Definition zincrby (k : ZsetKey) (amount : Qc) (member : string) : M Qc :=
  redis_call (λ s,
    let z := zset_at k s in
    let v := default 0 (z !! member) + amount in
    (v, zset_put k (<[member := v]> z) s)).

Definition zrevrange (k : ZsetKey) (start stop : Z) : M (list (string * Qc)) :=
  redis_call (λ s, (Redis.range (Redis.zrev_all (zset_at k s)) start stop, s)).

Definition smembers (k : SetKey) : M (list string) :=
  redis_call (λ s, (set_at k s, s)).

Definition sadd (k : SetKey) (member : string) : M Z :=
  redis_call (λ s,
    let old := set_at k s in
    if bool_decide (member ∈ old) then (0%Z, s)
    else (1%Z, set_put k (old ++ [member]) s)).

Definition get (k : CacheKey) : M (option (list RecommendedProduct.t)) :=
  redis_call (λ s, (cache_at k s, s)).

Definition setex (k : CacheKey) (seconds : Z) (v : list RecommendedProduct.t) : M bool :=
  redis_call (λ s, (true, cache_put k v s)).

Definition hgetall_profile (user_id : string) : M ProfileHash.t :=
  redis_call (λ s, (default ProfileHash.empty (user_profile s !! user_id), s)).

Definition hincrby_interaction_count (user_id : string) (amount : Z) : M Z :=
  redis_call (λ s,
    let h := default ProfileHash.empty (user_profile s !! user_id) in
    let v := (default 0 (ProfileHash.interaction_count h) + amount)%Z in
    (v, set_user_profile
          (<[user_id := ProfileHash.mk (Some v) (ProfileHash.last_active h)
                          (ProfileHash.other_fields h)]> (user_profile s)) s)).
(** X4. Taking a directory lock and giving it back leaves the registry as
    it was (the count being an [int64] below its maximum): the count is
    back, every lock object is in the state it had,
    and the map is as after the acquisition, or empty when the count is
    back to zero. *)
Theorem acquire_then_Unlock_restores
    (acquire : string -> Registry -> option unlocker * Registry)
    (dir : string) (st : Registry) (u : unlocker) (st1 : Registry) :
  acquire = keepDirectoryLock \/ acquire = deleteDirectoryLock ->
  int64_range (locksOut st) -> int64_range (locksOut st + 1) ->
  acquire dir st = (Some u, st1) ->
  exists st2,
    Unlock u st1 = Some st2 /\
    locksOut st2 = locksOut st /\
    (forall l m, mutexes st !! l = Some m -> mutexes st2 !! l = Some m) /\
    (locksOut st <> 0 -> dirLocks st2 = dirLocks st1 /\
                         dirLocks st2 !! dir = Some (unlocker_mu u)) /\
    (locksOut st = 0 -> dirLocks st2 = ∅).
Proof.
  intros Hacq Hrange0 Hrange Hrun.
  destruct (getDirLock dir st) as [mu st0] eqn:Hget.
  destruct (getDirLock_spec dir st mu st0 Hget) as (Hinc & Hmu & Hold & Hnew).
  assert (forall l m, mutexes st !! l = Some m -> mutexes st0 !! l = Some m) as Hkeep.
  { intros l m Hl. destruct (dirLocks st !! dir) as [l0|] eqn:Hd.
    - destruct (Hold l0 eq_refl) as (_ & _ & ->). done.
    - destruct (Hnew eq_refl) as (Hfresh & _ & ->).
      rewrite lookup_insert_ne; [done | congruence]. }
  assert (wrap64 (wrap64 (locksOut st + 1) - 1) = locksOut st) as Hback.
  { rewrite (wrap64_id _ Hrange). replace (locksOut st + 1 - 1) with (locksOut st) by lia.
    by apply wrap64_id. }
  destruct Hacq as [-> | ->]; unfold keepDirectoryLock, deleteDirectoryLock in Hrun;
    rewrite Hget in Hrun.
  - unfold RLock in Hrun. destruct (mutexes st0 !! mu) as [m|] eqn:Hm; simpl in Hrun; [|done].
    destruct (writer m) eqn:Hw; [done|].
    destruct (blocked_writers m) eqn:Hbw; [|done]. injection Hrun as <- <-.
    unfold Unlock, RUnlock. simpl. rewrite lookup_insert_eq. simpl.
    eexists. split; [reflexivity|]. unfold unlockDirLock; simpl.
    rewrite Hinc, Hback. split; [done|].
    replace {| readers := readers m; writer := false;
               blocked_readers := blocked_readers m; blocked_writers := 0 |} with m
      by (destruct m; simpl in *; congruence).
    rewrite insert_insert_eq, (insert_id _ _ _ Hm). split; [done|]. split.
    + intros Hne. case_decide; [done|]. done.
    + intros Hz. case_decide; [done | congruence].
  - unfold Lock in Hrun. destruct (mutexes st0 !! mu) as [m|] eqn:Hm; simpl in Hrun; [|done].
    destruct (writer m) eqn:Hw; [done|]. destruct (readers m) eqn:Hr; [|done].
    destruct (blocked_readers m) eqn:Hbr; [|done].
    destruct (blocked_writers m) eqn:Hbw; [|done].
    injection Hrun as <- <-.
    unfold Unlock, RWUnlock. simpl. rewrite lookup_insert_eq. simpl.
    eexists. split; [reflexivity|]. unfold unlockDirLock; simpl.
    rewrite Hinc, Hback. split; [done|].
    replace {| readers := 0; writer := false;
               blocked_readers := 0; blocked_writers := 0 |} with m
      by (destruct m; simpl in *; congruence).
    rewrite insert_insert_eq, (insert_id _ _ _ Hm). split; [done|]. split.
    + intros Hne. case_decide; [done|]. done.
    + intros Hz. case_decide; [done | congruence].
Qed.
(** [INSERT INTO exercises (name, category) VALUES (name.strip(), category)];
    [name] is [UNIQUE]. *)
Definition add_exercise (s : server) (name : string) (category : option string)
  : result (Z * server) :=
  let d := tables s in
  if existsb (fun e => String.eqb (ex_name e) (strip name)) (exercises d)
  then Raise IntegrityError
  else
    let id := exercises_id_seq s in
    Ok (id,
        mkServer (mkDb (exercises d ++ [mkExercise id (strip name) category])
                       (workouts d) (sets d) (personal_records d)
                       (next_set_id d) (next_pr_id d) (clock d))
                 (id + 1) (workouts_id_seq s)).

(** The "Add Exercise" form of the manage page. *)
Definition submit_exercise (s : server) (new_exercise_name : string)
           (new_category : string) : result (notice * server) :=
  if String.eqb new_exercise_name EmptyString then Ok (EnterName, s)
  else
    match get_exercise_by_name (tables s) new_exercise_name with
    | Some _ => Ok (AlreadyExists, s)
    | None =>
        match add_exercise s new_exercise_name (Some new_category) with
        | Ok (_, s') => Ok (Added, s')
        | Raise e => Raise e
        end
    end.

End Names.
(** The line-break stage leaves a tag alone whose name does not start with
    BR. *)
Lemma no_br (b : jsstring) :
  is_prefix (str "BR") (upper g) = false ->
  exec true re_br (60%N :: g ++ 62%N :: b) = None.
Proof.
  intros H.
  let v := eval vm_compute in re_br in change re_br with v.
  unfold exec.
  destruct g as [|x1 [|x2 g']]; simpl.
  - reflexivity.
  - destruct (canonicalize x1 =? canonicalize 98)%N; reflexivity.
  - change (is_prefix [66%N; 82%N] (canonicalize x1 :: canonicalize x2 :: upper g') = false) in H.
    cbn [is_prefix] in H.
    change (canonicalize 98) with 66%N. change (canonicalize 114) with 82%N.
    rewrite (N.eqb_sym (canonicalize x1)), (N.eqb_sym (canonicalize x2)).
    destruct (66 =? canonicalize x1)%N; [|reflexivity].
    destruct (82 =? canonicalize x2)%N; [discriminate | reflexivity].
Qed.

End Tags.

Section Entities.
Variables pre post : jsstring.
Hypothesis Hpre : markup_free pre = true.
Hypothesis Hpost : markup_free post = true.

Ltac entity_stage :=
  match goal with
  | |- replace_all ?ic ?r ?tpl (?pre ++ ?e ++ ?post) = _ =>
      change (replace_all ic r tpl (pre ++ e ++ [] ++ [] ++ post) = pre ++ substitute tpl [] ++ post);
      apply replace_all_element;
      [ right; reflexivity | exact Hpre | exact Hpost | discriminate
      | let v := eval vm_compute in r in change r with v;
        eval_str; cbn [app]; unfold exec; simpl; reflexivity ]
  end.
(** [logging.getLogger(name).log(sv, msg)] at time [asctime], for a name
    without dots: a record below the effective level of the logger is
    dropped; otherwise it goes to the handlers of the logger and, the
    logger propagating, to those of the root logger, each handler taking
    the records at or above its own level; if there is no handler at all,
    the handler of last resort writes the bare message of a record from
    WARNING upwards to [stderr]. *)
Definition log_record (reg : registry) (name : string) (asctime : string)
    (sv : severity) (msg : string) : list (string * option string) :=
  let logger := getLogger name reg in
  if levelno sv <? effective_level reg logger then []
  else
    match (l_handlers logger ++ l_handlers (root reg))%list with
    | [] => if levelno sv <? levelno Warning then [] else [("stderr", Some msg)]
    | hs =>
        map (emit asctime sv msg)
            (filter (fun h => h_level h <=? levelno sv) hs)
    end.

(** [setup_logger()] called [n] times. *)
Fixpoint setup_logger_times (n : nat) (reg : registry) : registry :=
  match n with
  | O => reg
  | S n' => setup_logger (setup_logger_times n' reg)
  end.

(** The [logging] module as the interpreter starts it: a root logger at
    WARNING without handlers and no other logger. *)
Definition fresh : registry := Registry (Logger (levelno Warning) []) [].

End Logging.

* * * * *

> How to complete this task
In the listing above, find the line with "it was (the" and the line with "acquire = keepDirectoryLock"; output exactly those lines and all lines between them.

> Response
    it was (the count being an [int64] below its maximum): the count is
    back, every lock object is in the state it had,
    and the map is as after the acquisition, or empty when the count is
    back to zero. *)
Theorem acquire_then_Unlock_restores
    (acquire : string -> Registry -> option unlocker * Registry)
    (dir : string) (st : Registry) (u : unlocker) (st1 : Registry) :
  acquire = keepDirectoryLock \/ acquire = deleteDirectoryLock ->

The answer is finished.